As he fell past the ninth floor, his attempt to kill himself was interrupted by a shotgun blast through a window, which killed him instantly.

Neither the shooter nor the jumper were aware that a safety net had been erected at the eighth floor level to protect some window washers and that Opus would not have been able to complete his suicide because of this.

Ordinarily, if a person sets out with the intention of killing himself and ultimately succeeds, even though the mechanism might not be what he originally intended, the death would be deemed a suicide.

Thus, in normal circumstances, the fact that Opus was shot on the way to certain death nine stories below probably would not have changed his mode of death from suicide to homicide.

However, in this case, the fact that his suicidal intent would not have been successful, because of the safety nets, caused the medical examiner to feel that he had a homicide on his hands.

The room on the ninth floor where the shotgun blast emanated was occupied by and elderly man and his wife. They were arguing and he was threatening her with the shotgun. But he was so upset that when he pulled trigger he completely missed his wife and the shotgun pellets went through window striking Opus as he fell and killing him.

The Coroner held that, “When one intends to kill subject A, but kills subject B in the attempt, one is guilty of the murder of subject B.”

However, when confronted with this charge, the old man and his wife were both adamant that neither knew that the shotgun was loaded.

The old man said it was his long standing habit to threaten his wife with the unloaded shotgun. He had no intention to murder her – therefore, the killing of Opus appeared to be an accident in that the gun had been accidentally loaded by someone else.

The continuing investigation turned up a witness who saw the old couple’s son loading the shotgun approximately six weeks prior to the fatal incident. It transpired that the old lady had cut off her son’s financial support and the son, knowing the propensity of his father to use the shotgun threateningly, loaded the gun with the expectation that his father would shoot his mother.

The case now became one of murder on the part of the son for the death of Ronald Opus.

 

But even that would not be enough to feature in this blog.

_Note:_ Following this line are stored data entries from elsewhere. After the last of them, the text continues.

Lemma SetState_shows_state_witness :
  exists w', SetState demo_time demo_v demo_sort (demo_env demo_state) demo_turned = Ok w' /\
    GetRowCount (lr_cells (LastRoundData w')) = 2%nat.
Proof.
  assert (H : exists t, state_texts demo_time demo_v (demo_env demo_state) demo_turned = Ok t)
    by (eexists; vm_compute; reflexivity).
  destruct H as [t Ht].
  destruct (SetState_shows_state demo_time demo_v demo_sort (demo_env demo_state) true false (demo_env demo_state)
    demo_turned t ui_demo_run Ht) as (w' & Hw & _).
  exists w'. split; [exact Hw|]. revert Hw. vm_compute. intros [= <-]. reflexivity.
Defined.
End WrapperExamples.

Further investigation revealed that the son, was none other than one Ronald Opus, who had become increasingly despondent over the failure of his attempt to engineer his mother’s murder.

This had led him to jump off the ten story building on March 23, only to be killed by a blast from the shotgun he had loaded himself some six weeks previously as he fell past the ninth story window of his parents’ apartment.

 

The medical examiner closed the case as a suicide.